Bandung is still better known as a university town, with its population preferring to spend time at home. Jakarta, by contrast, has a fast-paced lifestyle, which includes doing the rounds of cafes and clubbing.
"Bandung differs from Jakarta," Ferry acknowledged.
"There are not many events that allow women to wear gowns. Here, even having a dress code is unusual."
Ferry and Deden said they receive a lot of orders for ball gowns, which would not be worn in Bandung.
"They take the gowns to Jakarta and wear them at events in the capital, such as dinner parties," said Deden.
Still, it seems that Bandung may be on its way to adopting an urban lifestyle.
A number of stylish bars and restaurants have opened up in the city, and now there is the Bandung Supermall on Jl. Gatot Subroto, with shops and department stores selling similar clothing to what is found in Jakarta's most exclusive boutiques.
The mall's tenants of cafes and restaurants will provide a new arena for people to wear modish clothes, although sometimes the yearning to be fashionable can be a bit misplaced, such as a group of young people in fur-collared jackets at a mall cafe in the middle of the day.
Designers are also expected to help in creating this fashion sense. Unfortunately, they have yet to produce ready-to-wear clothes for the general public.
At present, they concentrate more on orders as a means to survive. Once in a while they promote their work in Jakarta-based magazines.
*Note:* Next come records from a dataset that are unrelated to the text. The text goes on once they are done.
Lemma flush_one_state a b c d f i r offset : stored_with a b c d f -> opened d i ->
  let f' := <[recovery_log home := raw_file kRecoveryMagic 0 c (states_body (sd_states d ++ [r]))]> f in
  let i' := with_states (<[r_session_id r := r]> (im_recovery_states i)) (with_recovery (im_recovery_fd i) (im_recovery_size i + kRecoveryRecordSize) i) in
  yields (flush_recovery root home (queue_entry offset (EState r))) f i f' i' tt /\ opened (push d (EState r)) i'.
Proof.
  intros Hs [O1 O2 O3 O4 O5 O6] f' i'. split.
  - unfold flush_recovery. apply yields_get. intros w Hw. cbn [snd queue_entry pe_recovery_state]. rewrite O3.
    eapply yields_bind; [apply yields_disk; eapply does_append; [apply (fs_recovery _ _ _ _ _ Hs)|rewrite O4; symmetry; apply length_raw]|]. cbv beta. cbn [negb]. rewrite raw_append.
    assert (E : states_body (sd_states d) ++ pod_bytes (recovery_record r) = states_body (sd_states d ++ [r])) by (unfold states_body; rewrite map_app, serialize_app; done). rewrite E. apply yields_private.
  - constructor; cbn [push sd_archived sd_active sd_states]; [exact O1|exact O2|exact O3| |exact O5|].
    + cbn [i' with_states with_recovery im_recovery_size]. rewrite O4. unfold body_size, states_body. rewrite !length_serialize, !length_map, length_app. unfold kRecoveryRecordSize. cbn [length]. lia.
    + cbn [i' with_states im_recovery_states]. rewrite O6. unfold add_states. by rewrite fold_left_app.
Qed.

Lemma has_records_snoc l m : kFileHeaderSize <? log_end (l ++ [m]) = true.
Proof. apply Z.ltb_lt. rewrite log_end_snoc. pose proof (msg_size_pos m). unfold log_end, body_size. lia. Qed.

Lemma yields_private_eq (g : Impl -> Impl) f i i' : i' = g i -> yields (private g) f i f i' tt.
Proof. intros ->. apply yields_private. Qed.

Lemma flush_one_message a b c d f i m offset : stored_with a b c d f -> opened d i -> pending_payload i (queue_entry offset (EMessage m)) = v_payload (snd m) ->
  exists f' i', yields (flush_message root (queue_entry offset (EMessage m))) f i f' i' tt /\ stored_with a b c (push d (EMessage m)) f' /\ opened (push d (EMessage m)) i' /\ beside f f' /\
    im_pending_entries i' = im_pending_entries i /\ im_pending_payload_arena i' = im_pending_payload_arena i.
Proof.
  intros Hs Ho Hpay. destruct Ho as [O1 O2 O3 O4 O5 O6]. pose proof (fs_active_log _ _ _ _ _ Hs) as Hlog. pose proof (fs_active_index _ _ _ _ _ Hs) as Hidx.
  set (f1 := <[active_log home := raw_file kLogMagic (active_id d) a (log_body (sd_active d ++ [m]))]> f). set (i1 := with_active (grow_log (kRecordHeaderSize + payload_size m) (active_handle d)) i).
  assert (Ehdr : record_header (queue_entry offset (EMessage m)) = msg_header m) by (unfold record_header, msg_header, is_outbound; cbn; by destruct (fst m)).
  assert (Ebody : (log_body (sd_active d) ++ pod_bytes (msg_header m)) ++ v_payload (snd m) = log_body (sd_active d ++ [m])) by (rewrite log_body_app, <- app_assoc; unfold log_body at 3; cbn [map concat]; by rewrite app_nil_r).
  assert (Hprefix : yields (disk (os (WriteExact (sg_log_fd (active_handle d)) (pod_bytes (msg_header m)) (log_end (sd_active d))))) f i (<[active_log home := raw_file kLogMagic (active_id d) a (log_body (sd_active d) ++ pod_bytes (msg_header m))]> f) i true).
  { rewrite <- raw_append. apply yields_disk, does_append; [exact Hlog|]. symmetry. apply length_raw. }
  assert (Hwrite : yields (disk (os (WriteExact (sg_log_fd (active_handle d)) (v_payload (snd m)) (log_end (sd_active d) + kRecordHeaderSize)))) (<[active_log home := raw_file kLogMagic (active_id d) a (log_body (sd_active d) ++ pod_bytes (msg_header m))]> f) i f1 i true).
  { assert (E : f1 = <[active_log home := raw_file kLogMagic (active_id d) a (log_body (sd_active d) ++ pod_bytes (msg_header m)) ++ v_payload (snd m)]> (<[active_log home := raw_file kLogMagic (active_id d) a (log_body (sd_active d) ++ pod_bytes (msg_header m))]> f)) by (rewrite insert_insert_eq, raw_append, Ebody; done).
    rewrite E. apply yields_disk, does_append; [apply lookup_insert_eq|]. rewrite length_raw. unfold log_end, body_size, kRecordHeaderSize. rewrite length_app, length_pod_bytes. lia. }
  assert (Hgrow : opened (MkIdeal (sd_archived d) (sd_active d ++ [m]) (sd_states d)) (with_index (full_index (MkIdeal (sd_archived d) (sd_active d ++ [m]) (sd_states d))) (with_active (active_handle (MkIdeal (sd_archived d) (sd_active d ++ [m]) (sd_states d))) i))) by (by constructor).
  assert (Eidx : full_index (push d (EMessage m)) = if fst m then set_location (v_session_id (snd m)) (v_seq_num (snd m)) (location_of (active_id d) (msg_entry (log_end (sd_active d)) m)) (full_index d) else full_index d).
  { unfold full_index. cbn [push sd_archived sd_active active_id]. rewrite index_entries_snoc, add_entries_app. change (active_id (MkIdeal (sd_archived d) (sd_active d ++ [m]) (sd_states d))) with (active_id d). by destruct (fst m). }
  assert (Estart : forall f' i', yields (if fst m then flush_index root (queue_entry offset (EMessage m)) (log_end (sd_active d)) else ret tt) f1 i1 f' i' tt -> yields (flush_message root (queue_entry offset (EMessage m))) f i f' i' tt).
  { intros f' i' Hk. unfold flush_message. apply yields_get. intros w Hw. cbn [snd]. rewrite O1, Ehdr, Hpay. cbv zeta. eapply yields_bind; [exact Hprefix|]. cbn [negb]. eapply yields_bind; [exact Hwrite|]. cbn [negb].
    eapply yields_bind; [apply yields_private|]. cbv beta. rewrite O1. unfold is_outbound. cbn [queue_entry pe_kind]. destruct (fst m); exact Hk. }
  destruct m as [[] v]; cbn [fst snd] in *.
  - set (i2 := with_index (full_index (push d (EMessage (true, v)))) (with_active (active_handle (push d (EMessage (true, v)))) i)).
    set (f2 := <[active_index home := raw_file kIndexMagic (active_id d) b (index_body (sd_active d ++ [(true, v)]))]> f1). exists f2, i2. split_and!.
    + apply Estart. unfold flush_index. apply yields_get. intros w Hw. cbn [snd i1 with_active im_active_segment grow_log sg_index_fd sg_index_size]. change (active_handle d) with (handle_of (active_log home) (active_index home) (active_id d) (sd_active d)). cbn [handle_of sg_index_fd sg_index_size].
      change (index_entry (queue_entry offset (EMessage (true, v))) (log_end (sd_active d))) with (msg_entry (log_end (sd_active d)) (true, v)).
      eapply yields_bind; [apply yields_disk; eapply does_append; [unfold f1; rewrite lookup_insert_ne by done; exact Hidx|symmetry; apply length_raw]|]. cbv beta. cbn [negb]. rewrite raw_append.
      assert (E : index_body (sd_active d) ++ pod_bytes (msg_entry (log_end (sd_active d)) (true, v)) = index_body (sd_active d ++ [(true, v)])) by (by rewrite index_body_snoc). rewrite E. fold f2.
      apply yields_private_eq.
      unfold i2, i1. rewrite Eidx. cbv beta. cbn [with_active im_outbound_index im_active_segment]. rewrite O5. unfold with_index, with_active. cbn. f_equal. unfold active_handle, handle_of, grow_index, grow_log. cbn [push sd_active sg_segment_id sg_log_path sg_index_path sg_log_fd sg_index_fd sg_log_size sg_index_size sg_has_records]. rewrite has_records_snoc, log_end_snoc. f_equal.
        unfold body_size. rewrite index_body_snoc. cbn [fst]. rewrite length_app, length_pod_bytes. unfold kIndexEntrySize. lia.
    + apply stored_log_index. exact Hs.
    + exact Hgrow.
    + unfold f2, f1. eapply beside_trans; [apply (beside_insert f (active_log home)); done|]. apply (beside_insert _ (active_index home)); done.
    + done.
    + done.
  - assert (Eb : index_body (sd_active d ++ [(false, v)]) = index_body (sd_active d)) by (rewrite index_body_snoc; cbn; by rewrite app_nil_r).
    exists f1, i1. split_and!.
    + apply Estart. apply yields_ret.
    + unfold f1. by apply stored_log.
    + constructor; cbn [push sd_archived sd_active sd_states]; [|exact O2|exact O3|exact O4| |exact O6].
      * cbn [i1 with_active im_active_segment]. unfold active_handle, handle_of, grow_log. cbn [push sd_active sg_segment_id sg_log_path sg_index_path sg_log_fd sg_index_fd sg_log_size sg_index_size sg_has_records]. rewrite has_records_snoc, log_end_snoc, Eb. done.
      * cbn [i1 with_active im_outbound_index]. rewrite O5. symmetry. exact Eidx.
    + unfold f1. apply (beside_insert f (active_log home)); done.
    + done.
    + done.
Qed.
If the work they display on catwalks are evidence of their idealism and wealth of ideas, their made-to-order pieces are for practical reasons.
"Our main income in this business comes from clients' orders," said Ferry.
In fact, they also wish to produce ready-to-wear dresses to ensure that the fashion and taste of their consumers are more or less on the same track. Their constraint today is the development of the garment business because its management, teamwork and assets have yet to work efficiently.
Deden and Ferry said they were still strengthening the foundation of their business. They do not do promotions or advertise, but go on the strength of word of mouth.
Annual fashion shows and publication of their collections in magazines have also helped improve their reputation.
"At least there are a number of new customers who know my name from magazines. They are interested in the collection and will ask me to make small changes here and there to suit their taste," Deden said.
Most importantly, they now have their own vision and creativity as strong assets to be more professional. What they still have to learn is how to develop the business, and they may be able to learn from their colleagues in Jakarta.
As fashion is basically creativity put to work with business, a dress accepted and worn by the public will eventually not be limited to a onetime strut down the catwalk.